Hallbeck A L, Walz T M, Wasteson A
Department of Biomedicine and Surgery, Division of Cell Biology, University of Linkoping, Sweden.
Biosci Rep. 2001 Jun;21(3):325-39. doi: 10.1023/a:1013238300100.
We have previously reported that the human monocytoid cell line U-937-1 constitutively expresses transforming growth factor-alpha (TGF-alpha) and that the steady-state levels of TGF-alpha mRNA as well as TGF-alpha protein release increase when U-937-1 cells are differentiated towards monocytes/macrophages. Interleukin-6 (IL-6), which has been shown to have growth-stimulatory effects on a number of cell types, has recently been shown to enhance TGF-alpha expression in keratinocytes. In the present study we investigated whether TGF-alpha expression in macrophage-like cells could be regulated by IL-6 using U-937-1 cells as a model system of monocyte/macrophage differentiation. U-937-1 cells were differentiated with retinoic acid (RA), vitamin D3 (Vit-D3) or phorbol-12-myristate-13-acetate (PMA) for 4 days and were then treated with human recombinant IL-6 (1000 IU/ml) for up to 24 hr. Northern blot analysis revealed that cells differentiated with PMA, inducing the phenotype of a secretory macrophage, markedly increased their TGF-alpha mRNA levels (2.7-fold) when treated with IL-6; the response was maximal at 6 hr and remained high at 12 hr. The expression of the TGF-alpha gene was accompanied by release of TGF-alpha protein into the cell culture medium, irrespective of differentiating agent, as demonstrated by enzyme-linked immunosorbent assay (ELISA), as well as by surface expression of pro-TGF-alpha as determined by indirect immunofluorescent cytometry. However, the superinduction of the TGF-alpha gene by IL-6 in cells differentiated with PMA was not accompanied by any increase in TGF-alpha protein release or pro-TGF-alpha surface expression. We conclude that since IL-6 causes increased steady-state levels of TGF-alpha mRNA in macrophage-like cells, it may prime these cells for production of this growth factor. Furthermore, we have shown that the IL-6 receptor complex is functional in U-937-1 cells induced to differentiate towards a secretory macrophage by treatment with PMA.

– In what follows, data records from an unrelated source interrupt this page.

#[export] Instance output_laws : DispatchLaws D CB H -> EngineLaws E CB H.
Proof.
  intros Laws. split; intros; cbn [Out OutputEngine ActionExecute ActionExecuteFromEscape ActionPrint
    ActionPrintString ActionEscDispatch ActionVt52EscDispatch ActionCsiDispatch
    ActionOscDispatch ActionSs3Dispatch]; try finish_accepts.
  - destruct s; [done|]. finish_accepts.
  - unfold output_CsiDispatch. step_if; [done|]. finish_accepts.
  - assert (Hspc : Forall (fun x => (SPC <=? x) = true) (c :: s)).
    { eapply Forall_impl; [|eassumption]. intros x. unfold isActionableFromGround, SPC. lia. }
    assert (Hb : (SPC <=? back NUL (c :: s)) = true).
    { rewrite Forall_forall in Hspc. apply Hspc.
      destruct (exists_last (l := c :: s)) as (l & x & ->); [done|].
      rewrite back_snoc. apply in_or_app. right. by left. }
    subst r1 r2. apply Forall_cons_1 in Hspc as [Hc Hs].
    cbn [Out OutputEngine ActionPrint ActionPrintString]. unfold output_PrintString, output_Print.
    rewrite Hc. cbv zeta. rewrite Hb. destruct s as [|c' s].
    + unfold mbind, Act_bind, call. cbn. rewrite dispatch_print_one by (by inversion H0).
      by destruct (er_result _).
    + assert (Hb' : (SPC <=? back NUL (c' :: s)) = true) by exact Hb. rewrite Hb'.
      destruct (dispatch_print_cons c (c' :: s) (_dispatch e) H0 ltac:(done)) as [He Hr].
      unfold mbind, Act_bind, call. cbn.
      repeat case_match; cbn in *; rewrite ?He, ?Hr, ?app_nil_r; done.
Qed.

Abbreviation SM := (StateMachine E CB H).
Variable runCallback : CB -> SM -> SM.
#[local] Abbreviation Feed := (feed runCallback).

(** A parser that starts a sequence at the next ESC. *)
Definition ready (sm : SM) : Prop :=
  _state sm <> OscString /\ _state sm <> OscParam /\ _state sm <> DcsPassThrough /\
  _parserMode_Ansi sm = true.

(** The parameters of a sequence without sub parameters. *)
Definition plain (vs : list Z) : ParamGroups := map (fun v => (v, [])) vs.
Definition values_ok (vs : list Z) : Prop :=
  Z.of_nat (length vs) <= MAX_PARAMETER_COUNT /\ Forall param_value vs /\ vs <> [VTParameter_default].
(* ===== verification/RleRefine.v ===== *)
(** * What the run length encoding promises

    Reading, slicing, resizing, [_compact] and the iterator, each against the
    list of values; then the contract of the class as a whole: sequences of
    operations on the runs and on the plain list give the same results and
    the same exceptions. *)

From Stdlib Require Import Sorted.
From S2P Require Import Prelude Rle RleFacts RleReplace.

Section Spec.
Context {T : Type} `{EqDecision T} `{Inhabited T} (W : Z).
Abbreviation run := (rle_pair T).
Implicit Types l k runs rest m repl : list run.

(** ** Values by position *)

Lemma rle_take_run n (q : run) k : 0 < n <= run_length q -> rle_take n (q :: k) = [mk_run (value q) n].
Proof.
  intros Hn. cbn. destruct (Z.leb_spec n 0), (Z.ltb_spec n (run_length q)); try lia; [done|].
  replace n with (run_length q) by lia. rewrite Z.sub_diag. destruct q; by destruct k.
Qed.

Lemma lookup_in_run l (r : run) k pos : runs_ok l -> 0 <= pos < run_length r ->
  runs_values (l ++ r :: k) !! Z.to_nat (total l + pos) = Some (value r).
Proof.
  intros Hl Hp. pose proof (runs_total_nonneg l Hl). rewrite runs_values_app, lookup_app_r
    by (rewrite length_runs_values by done; lia).
  rewrite length_runs_values by done. cbn.
  rewrite lookup_app_l by (rewrite length_replicate; lia).
  apply lookup_replicate_2. lia.
Qed.

Lemma scan_past_end l (rest : list run) index :
  runs_ok rest -> 0 <= total l -> total (l ++ rest) < 2 ^ W -> total (l ++ rest) <= index ->
  snd (scan_loop W rest (length l) (total l) index) = (length (l ++ rest), 0).
Proof.
  revert l. induction rest as [|r rest IH]; intros l Hok Hl Hw Hi; [by rewrite app_nil_r|].
  apply runs_ok_cons in Hok as [Hr Hok]. pose proof (runs_total_nonneg rest Hok).
  specialize (IH (l ++ [r]) Hok). rewrite <- app_assoc, length_app in IH. cbn [app length] in IH.
  rewrite !total_app in *. cbn [total] in *. cbn [scan_loop]. rewrite narrow_small by lia.
  destruct (Z.gtb_spec (total l + run_length r) index); [lia|].
  replace (total l + run_length r) with (total l + (run_length r + 0)) by lia.
  replace (S (length l)) with (length l + 1)%nat by lia. apply IH; lia.
Qed.

(** [at] is the value at the position, or the exception. *)
Lemma rle_at_values (r : basic_rle T) position : rle_wf W r -> 0 <= position ->
  rle_at W r position
  = match runs_values (_runs r) !! Z.to_nat position with Some v => Done v | None => Throws end.
Proof.
  intros (Hok & Ht & Hw) Hp. unfold rle_at.
  destruct (Z.lt_ge_cases position (total (_runs r))) as [Hlt|Hge].
  - destruct (scan_spec W (_runs r) position Hok) as (it & pos & -> & Hloc); [lia..|].
    destruct (located_not_total _ _ _ _ Hok Hloc ltac:(lia)) as (l & q & k & Hr & -> & Hq).
    destruct (located_split _ _ _ _ Hloc) as (l' & k' & Hr' & Hl & -> & _).
    rewrite Hr in Hr'. apply app_inj_1 in Hr' as [<- _]; [|done].
    rewrite Hr, length_app, (proj2 (Nat.eqb_neq _ _)), deref_app by (cbn; lia). cbn [obind].
    rewrite lookup_in_run by (rewrite Hr in Hok; apply runs_ok_app in Hok as [? _]; done). done.
  - pose proof (scan_past_end [] (_runs r) position Hok) as Hs. cbn in Hs.
    unfold scan. cbn. destruct (scan_loop _ _ _ _ _) as [s [it pos]].
    specialize (Hs ltac:(lia) ltac:(lia) ltac:(lia)). injection Hs as -> ->. rewrite Nat.eqb_refl.
    rewrite lookup_ge_None_2; [done|]. rewrite length_runs_values by done. lia.
Qed.

(** ** Resizing *)

Lemma resize_shrink (r : basic_rle T) n : rle_wf W r -> 0 < n < _total_length r ->
  resize_trailing_extent W r n = Done (mk_rle (rle_take n (_runs r)) n).
Proof.
  intros (Hok & Ht & Hw) Hn. unfold resize_trailing_extent.
  rewrite (proj2 (Z.eqb_neq n 0)), (proj2 (Z.ltb_lt _ _)) by lia. rewrite narrow_small by lia.
  destruct (scan_spec W (_runs r) (n - 1) Hok) as (it & pos & -> & Hloc); [lia..|].
  destruct Hloc as [l q k pos Hr Hi Hq|]; [|lia].
  pose proof (fits_of_ok W _ Hok ltac:(lia)) as Hf. rewrite Hr in *.
  apply Forall_app in Hf as [_ [Hfq _]%Forall_cons_iff]. apply runs_ok_app in Hok as [Hl _].
  rewrite vec_update_app, set_length_small by lia. cbn [obind].
  replace (l ++ mk_run (value q) (pos + 1) :: k) with ((l ++ [mk_run (value q) (pos + 1)]) ++ k ++ [])
    by (rewrite <- app_assoc; cbn; by rewrite app_nil_r).
  rewrite erase_app by (rewrite !length_app; cbn; lia). cbn [obind]. rewrite app_nil_r.
  replace n with (total l + (pos + 1)) at 2 by lia. rewrite rle_take_app, rle_take_run by (done || lia). done.
Qed.

Lemma resize_grow (r : basic_rle T) n : rle_wf W r -> _total_length r < n < 2 ^ W ->
  resize_trailing_extent W r n
  = match list.last (runs_values (_runs r)) with
    | None => FailFast
    | Some v => Done (mk_rle (glue (_runs r) [mk_run v (n - _total_length r)]) n)
    end.
Proof.
  intros (Hok & Ht & Hw) Hn. unfold resize_trailing_extent. pose proof (runs_total_nonneg _ Hok).
  rewrite (proj2 (Z.eqb_neq n 0)), (proj2 (Z.ltb_ge _ _)) by lia.
  destruct (Z.gtb_spec n (_total_length r)); [|lia].
  destruct (_runs r) as [|q l _] eqn:Hr using rev_ind; [done|].
  pose proof (fits_of_ok W _ Hok ltac:(lia)) as Hf. rewrite total_app in Ht. cbn in Ht.
  apply runs_ok_app in Hok as [Hl [Hq _]%runs_ok_cons]. pose proof (runs_total_nonneg l Hl).
  rewrite runs_values_app. cbn [runs_values]. rewrite app_nil_r.
  assert (Hlast : list.last (runs_values l ++ replicate (Z.to_nat (run_length q)) (value q)) = Some (value q)).
  { replace (Z.to_nat (run_length q)) with (Z.to_nat (run_length q - 1) + 1)%nat by lia.
    rewrite replicate_add, app_assoc. apply last_snoc. }
  rewrite Hlast. destruct q as [v m]. rewrite glue_join. cbn [value run_length] in *.
  replace (length (l ++ [mk_run v m]) - 1)%nat with (length l) by (rewrite length_app; cbn; lia).
  assert (Hne : l ++ [mk_run v m] <> []) by by destruct l.
  destruct (l ++ [mk_run v m]) eqn:Hl'; [done|]. rewrite <- Hl'.
  rewrite vec_update_app, add_length_small by (cbn; lia). done.
Qed.

(** ** Slices *)

(** The runs [begin_run .. end_run], with both ends cut. *)
Lemma rle_slice_runs (r : basic_rle T) s e : rle_wf W r -> 0 <= s < e -> e <= _total_length r ->
  exists runs, rle_slice W r s e = Done (mk_rle runs (e - s)) /\
    runs = rle_take (e - s) (rle_drop s (_runs r)).
Proof.
  intros (Hok & Ht & Hw) Hs He. unfold rle_slice.
  destruct (Z.gtb_spec e (_total_length r)); [lia|]. destruct (Z.geb_spec s e); [lia|].
  rewrite !narrow_small by lia. pose proof (fits_of_ok W _ Hok ltac:(lia)) as Hf.
  destruct (scan_spec W (_runs r) s Hok) as (b & bp & -> & Hb); [lia..|].
  destruct (scan_again W (_runs r) s b bp (e - 1) Hok) as (en & ep & -> & Hen & Hbe); [lia|done|lia|].
  rewrite (located_drop _ _ _ _ Hok Hb).
  destruct (located_split _ _ _ _ Hb) as (l & k & Hr & -> & Hi & Hk).
  destruct Hen as [l2 q k2 ep Hr2 Hi2 Hq|]; [|lia].
  assert (Hm : exists m, l2 = l ++ m /\ k = m ++ q :: k2).
  { rewrite Hr in Hr2. exists (drop (length l) l2).
    assert (Hl2 : take (length l) l2 = l).
    { apply (f_equal (take (length l))) in Hr2. by rewrite take_app_length, take_app_le in Hr2 by lia. }
    rewrite <- (take_drop (length l) l2), Hl2, <- app_assoc in Hr2. apply app_inv_head in Hr2.
    split; [|done]. rewrite <- Hl2 at 1. by rewrite take_drop. }
  destruct Hm as (m & -> & ->). clear Hr2 Hbe Hb. rewrite Hr in *.
  apply Forall_app in Hf as [_ [Hfm [Hfq _]%Forall_cons_iff]%Forall_app].
  apply runs_ok_app in Hok as [Hl [Hokm [Hq0 _]%runs_ok_cons]%runs_ok_app].
  rewrite total_app in *. cbn [total] in *. rewrite total_app in *. cbn [total] in *.
  rewrite (proj2 (Nat.ltb_lt _ _)) by (rewrite !length_app; cbn; lia).
  assert (Hsl : drop (length l) (take (S (length (l ++ m))) (l ++ m ++ q :: k2)) = m ++ [q]).
  { rewrite (app_assoc l m), length_app, take_app_ge by (rewrite length_app; lia). rewrite length_app.
    replace (S (length l + length m) - (length l + length m))%nat with 1%nat by lia.
    cbn. by rewrite <- app_assoc, drop_app_length. }
  rewrite Hsl, drop_app_length.
  replace (length (m ++ [q]) - 1)%nat with (length m) by (rewrite length_app; cbn; lia).
  rewrite vec_update_app, set_length_small by lia. cbn [obind].
  destruct m as [|x m].
  - cbn [app length total shorten] in *. unfold vec_update. cbn [deref lookup list_lookup obind insert list_insert].
    rewrite add_length_small by (cbn; lia). eexists. split; [do 3 f_equal; lia|].
    rewrite rle_take_run by (cbn; lia). cbn. do 2 f_equal. lia.
  - apply Forall_cons_iff in Hfm as [Hfx _]. apply runs_ok_cons in Hokm as [_ Hokm]. cbn in *.
    unfold vec_update. cbn. rewrite add_length_small by lia.
    eexists. split; [do 3 f_equal; lia|]. pose proof (runs_total_nonneg m Hokm).
    destruct (Z.leb_spec (e - s) 0), (Z.ltb_spec (e - s) (run_length x - bp)); try lia. f_equal.
    replace (e - s - (run_length x - bp)) with (total m + (ep + 1)) by lia.
    by rewrite rle_take_app, rle_take_run by (done || lia).
Qed.

(** ** [_compact] *)

(** Joining neighbours from left to right, [x] being the run that grows. *)
Fixpoint merge_from (x : run) (l : list run) : list run :=
  match l with
  | [] => [x]
  | y :: l' =>
      if bool_decide (value x = value y)
      then merge_from (mk_run (value x) (run_length x + run_length y)) l'
      else x :: merge_from y l'
  end.
Definition IsUnderlined (a : TextAttribute) : bool := negb (GetUnderlineStyle a =? UnderlineStyle.NoUnderline).

Definition set_flag (flag : Z) (isSet : bool) (a : TextAttribute) : TextAttribute :=
  a <| _attrs := update_flag (_attrs a) flag isSet |>.

Definition SetLeftVerticalDisplayed : bool -> TextAttribute -> TextAttribute := set_flag CharacterAttributes.LeftGridline.
Definition SetRightVerticalDisplayed : bool -> TextAttribute -> TextAttribute := set_flag CharacterAttributes.RightGridline.
Definition SetIntense : bool -> TextAttribute -> TextAttribute := set_flag CharacterAttributes.Intense.
Definition SetFaint : bool -> TextAttribute -> TextAttribute := set_flag CharacterAttributes.Faint.
Definition SetItalic : bool -> TextAttribute -> TextAttribute := set_flag CharacterAttributes.Italics.
Definition SetBlinking : bool -> TextAttribute -> TextAttribute := set_flag CharacterAttributes.Blinking.
Definition SetInvisible : bool -> TextAttribute -> TextAttribute := set_flag CharacterAttributes.Invisible.
Definition SetCrossedOut : bool -> TextAttribute -> TextAttribute := set_flag CharacterAttributes.CrossedOut.
Definition SetOverlined : bool -> TextAttribute -> TextAttribute := set_flag CharacterAttributes.TopGridline.
Definition SetReverseVideo : bool -> TextAttribute -> TextAttribute := set_flag CharacterAttributes.ReverseVideo.
Definition SetProtected : bool -> TextAttribute -> TextAttribute := set_flag CharacterAttributes.Protected.

Definition Invert (a : TextAttribute) : TextAttribute :=
  a <| _attrs := toggle_flag (_attrs a) CharacterAttributes.ReverseVideo |>.

Definition SetUnderlineStyle (style : Z) (a : TextAttribute) : TextAttribute :=
  let shiftedStyle := u16 (Z.shiftl style UNDERLINE_STYLE_SHIFT) in
  a <| _attrs := Z.lor (Z.ldiff (_attrs a) CharacterAttributes.UnderlineStyle) shiftedStyle |>.

Definition SetCharacterAttributes (attrs : Z) (a : TextAttribute) : TextAttribute := a <| _attrs := attrs |>.
Definition SetMarkAttributes (k : MarkKind) (a : TextAttribute) : TextAttribute := a <| _markKind := k |>.
Definition SetDefaultRenditionAttributes (a : TextAttribute) : TextAttribute :=
  a <| _attrs := Z.ldiff (_attrs a) CharacterAttributes.Rendition |>.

我们之前报道过人单核细胞样细胞系U - 937 - 1组成性表达转化生长因子α(TGF -α),并且当U - 937 - 1细胞向单核细胞/巨噬细胞分化时,TGF -α mRNA的稳态水平以及TGF -α蛋白释放会增加。白细胞介素-6(IL - 6)已被证明对多种细胞类型具有生长刺激作用,最近还被证明可增强角质形成细胞中TGF -α的表达。在本研究中,我们以U - 937 - 1细胞作为单核细胞/巨噬细胞分化的模型系统,研究了IL - 6是否能调节巨噬细胞样细胞中TGF -α的表达。U - 937 - 1细胞用视黄酸(RA)、维生素D3(Vit - D3)或佛波醇-12 -肉豆蔻酸酯-13 -乙酸酯(PMA)分化4天,然后用人重组IL - 6(1000 IU/ml)处理长达24小时。Northern印迹分析显示,用PMA分化诱导出分泌性巨噬细胞表型的细胞,在用IL - 6处理时其TGF -α mRNA水平显著增加(2.7倍);反应在6小时时最大,并在12小时时保持较高水平。TGF -α基因的表达伴随着TGF -α蛋白释放到细胞培养基中,这与分化剂无关,通过酶联免疫吸附测定(ELISA)以及间接免疫荧光细胞术测定的前体TGF -α的表面表达证明了这一点。然而,在用PMA分化的细胞中,IL - 6对TGF -α基因的超诱导并没有伴随着TGF -α蛋白释放或前体TGF -α表面表达的任何增加。我们得出结论,由于IL - 6导致巨噬细胞样细胞中TGF -α mRNA的稳态水平增加,它可能使这些细胞为产生这种生长因子做好准备。此外,我们已经表明,IL - 6受体复合物在通过PMA处理诱导向分泌性巨噬细胞分化的U - 937 - 1细胞中具有功能。